The size of the valves is always in proportion to that of the trunks in which they are found; very distinct in the azygos, less so in the saphena, and still less so in the plantar veins. If we compare them with the caliber of the trunk they occupy, we shall see that sometimes they can entirely obliterate its cavity, and that at others they are too narrow to produce this effect. All authors have noticed this arrangement; they have thought that it depended upon primitive organization; but I am convinced that it arises wholly from the state of dilatation or contraction of the veins. In the first state, the valves being drawn and not dilating in proportion, become smaller compared to the caliber of the veins, whose cavity they cannot entirely obliterate when they fall down. In the second state, as they do not contract in proportion to the vessel, they become more lax and are capable of closing it completely. All that has been written by authors upon the size of the valves, depends then wholly upon the state of the veins at the moment of death. This is so true that they appear large if the animal dies of hemorrhage, and small if he dies of asphyxia. I have twice proved this fact.
From what has just been said, it is evident that the reflux of black blood takes place much easier and extends much further when the vein is dilated; and that consequently the first pulsation, the effect of this reflux, does not extend as far as the second, nor this as far as the third and so on. It is this that happens in the cases that we have spoken of before. The reflux never extends to the capillary system, especially in parts at a distance from the heart, because there being many valves and each checking in a degree the blood, it soon stops by losing all the motion received from the heart.
The existence of valves is generally constant, but their situation and number are very variable. Sometimes they are very near each other, at others at a greater distance, in this respect there is a great variety. Generally in the small trunks they are nearer, and at a greater distance in the large ones.

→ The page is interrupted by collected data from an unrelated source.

(* ===== verification/TestRun.v ===== *)
(** * test.py, the driver: choosing the tests, queueing them, collecting the results

    [run_tests] of src/test.py, in the order of the code: configuration, build, lists of
    examples, the listing options, the choice of the suites, the queue of jobs, the collection
    of their results into the summary and the XML file, the reports and the exit status.
    The worker phase is [Queues.run_queue], which file TestJobs shows to be what every
    interleaving of the single worker thread with the main thread collects. *)
From Stdlib Require Import ZArith Lia Ascii String QArith.
From stdpp Require Import base list strings sorting.
From S2P Require Import Prelude PyStr Utils TestReport TestConfig TestJobs.
#[local] Open Scope Z_scope.

(** ** Sorting strings and tuples of strings, as [list.sort] *)
Module Sorting.
Definition str_le (a b : string) : Prop := String.leb a b = true.
#[export] Instance str_le_dec : RelDecision str_le.
Proof. intros a b. unfold str_le. apply _. Defined.

Definition triple_leb (a b : string * string * string) : bool :=
  let '(a1, a2, a3) := a in let '(b1, b2, b3) := b in
  if (a1 =? b1)%string then
    if (a2 =? b2)%string then String.leb a3 b3 else String.leb a2 b2
  else String.leb a1 b1.
Definition triple_le (a b : string * string * string) : Prop := triple_leb a b = true.
#[export] Instance triple_le_dec : RelDecision triple_le.
Proof. intros a b. unfold triple_le. apply _. Defined.
End Sorting.

(** ** The driver *)
Module Run.
Import Driver Config Jobs RunJob Examples Sorting.

(** the counters of the summary *)
Record summary := mk_summary {
  passed_tests : nat; failed_tests : nat; crashed_tests : nat; valgrind_errors : nat;
  skipped_tests : nat
}.
Definition no_results : summary :=
  {| passed_tests := 0; failed_tests := 0; crashed_tests := 0; valgrind_errors := 0;
     skipped_tests := 0 |}.

Inductive status := PASS | FAIL | VALGR | CRASH | SKIP.
#[export] Instance status_eq_dec : EqDecision status.
Proof. solve_decision. Defined.

Definition status_text (s : status) : string :=
  match s with
  | PASS => "PASS" | FAIL => "FAIL" | VALGR => "VALGR" | CRASH => "CRASH" | SKIP => "SKIP"
  end.

Definition job_status (j : Job) : status :=
  if is_skip j then SKIP
  else if returncode j =? 0 then PASS
  else if returncode j =? 1 then FAIL
  else if returncode j =? 2 then VALGR
  else CRASH.

Definition count (s : status) (c : summary) : summary :=
  match s with
  | PASS => {| passed_tests := S (passed_tests c); failed_tests := failed_tests c;
               crashed_tests := crashed_tests c; valgrind_errors := valgrind_errors c;
               skipped_tests := skipped_tests c |}
  | FAIL => {| passed_tests := passed_tests c; failed_tests := S (failed_tests c);
               crashed_tests := crashed_tests c; valgrind_errors := valgrind_errors c;
               skipped_tests := skipped_tests c |}
  | CRASH => {| passed_tests := passed_tests c; failed_tests := failed_tests c;
                crashed_tests := S (crashed_tests c); valgrind_errors := valgrind_errors c;
                skipped_tests := skipped_tests c |}
  | VALGR => {| passed_tests := passed_tests c; failed_tests := failed_tests c;
                crashed_tests := crashed_tests c; valgrind_errors := S (valgrind_errors c);
                skipped_tests := skipped_tests c |}
  | SKIP => {| passed_tests := passed_tests c; failed_tests := failed_tests c;
               crashed_tests := crashed_tests c; valgrind_errors := valgrind_errors c;
               skipped_tests := S (skipped_tests c) |}
  end.

Definition attr (s : string) : string := String "034" (s +:+ String "034" EmptyString).

(** the lines of an element with a name and a result *)
Definition name_line (j : Job) : string := "  <Name>" +:+ display_name j +:+ "</Name>" +:+ nl.
Definition result_line (s : status) : string :=
  "  <Result>" +:+ status_text s +:+ "</Result>" +:+ nl.
Definition crash_details (j : Job) : string :=
  "  <CrashDetails>" +:+ err_messages j +:+ "  </CrashDetails>" +:+ nl.

Definition example_xml (j : Job) : string :=
  "<Example>" +:+ nl +:+ name_line j +:+ result_line (job_status j) +:+
  (match job_status j with CRASH => crash_details j | _ => EmptyString end) +:+
  "  <Time real=" +:+ attr (fmt_fixed 3 (elapsed_time j)) +:+ "/>" +:+ nl +:+
  "</Example>" +:+ nl.

Definition skipped_xml (j : Job) : string :=
  "<Test>" +:+ nl +:+ name_line j +:+ result_line SKIP +:+ "</Test>" +:+ nl.
Definition crashed_xml (j : Job) : string :=
  "<Test>" +:+ nl +:+ name_line j +:+ result_line CRASH +:+ crash_details j +:+
  "</Test>" +:+ nl.
Definition valgr_xml (j : Job) : string :=
  "<Test>" +:+ nl +:+ name_line j +:+ result_line VALGR +:+ "</Test>" +:+ nl.

Section run.
  Variables (o : options) (g : globals).
  Variable popen : nat → string → string → process.
  (** [os.getcwd()], the directory of the results, the name of the test runner, the path of the
      dce runner or the empty string *)
  Variables (workdir testpy_output_dir test_runner_name dce_runner_path : string).
  (** [eval] of the condition of an example, under the current globals *)
  Variable eval_cond : string → result bool.

Definition xml_results_file : string := path_join testpy_output_dir "results.xml".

They are rarely arranged three by three, most often in pairs, and sometimes they are insulated; this is the case especially in the small vessels, in those of the foot, of the hand, &c. We find in the works of Haller very minute descriptions of the general arrangement, form and position of the vascular folds of which we are treating.
These folds perform, as we shall see, an important part in the venous circulation; by them we are enabled in most operations, to dispense with tying the venous trunks, if they are not very considerable. In fact, without them, the blood poured by the collateral branches into the open vessel, would easily escape by a retrograde motion, and then we might fear the effusion of all that, which passes in the whole course of this vessel, whilst now none can escape except what flows between the opening and the first or second valve.
The valves constitute an essential difference between the veins and the arteries. Let me observe, that the want of them in these last vessels is a proof in addition to what has been already named, of the absence of vital contractility in their texture. In fact if they contracted like the heart to drive the blood, this fluid, tending as much to return towards the heart by the effect of this contraction, as to go to the extremities, there would be at intervals in the arterial tubes, valves to counteract this first motion; now we only see them at the origin of the aorta; why? because it is only necessary in the arteries to resist the effect of the contractility of texture, which, exerting itself without a jerk, by a mere contraction, can return but very little blood to the heart. A single obstacle at the beginning of the arterial system, is sufficient then to prevent the derangement of the circulation, which might be the effect of the reflux caused during the systole by the contractility of texture of the arteries, a reflux which only takes place in certain cases; for ordinarily the return of the arteries upon themselves, is produced as I have said, by their containing less blood, which has been driven through them during the diastole. In order that this reflux might take place, it would be necessary that the effect of the contractility of texture should in the systole exceed what the arteries have lost of blood in the diastole.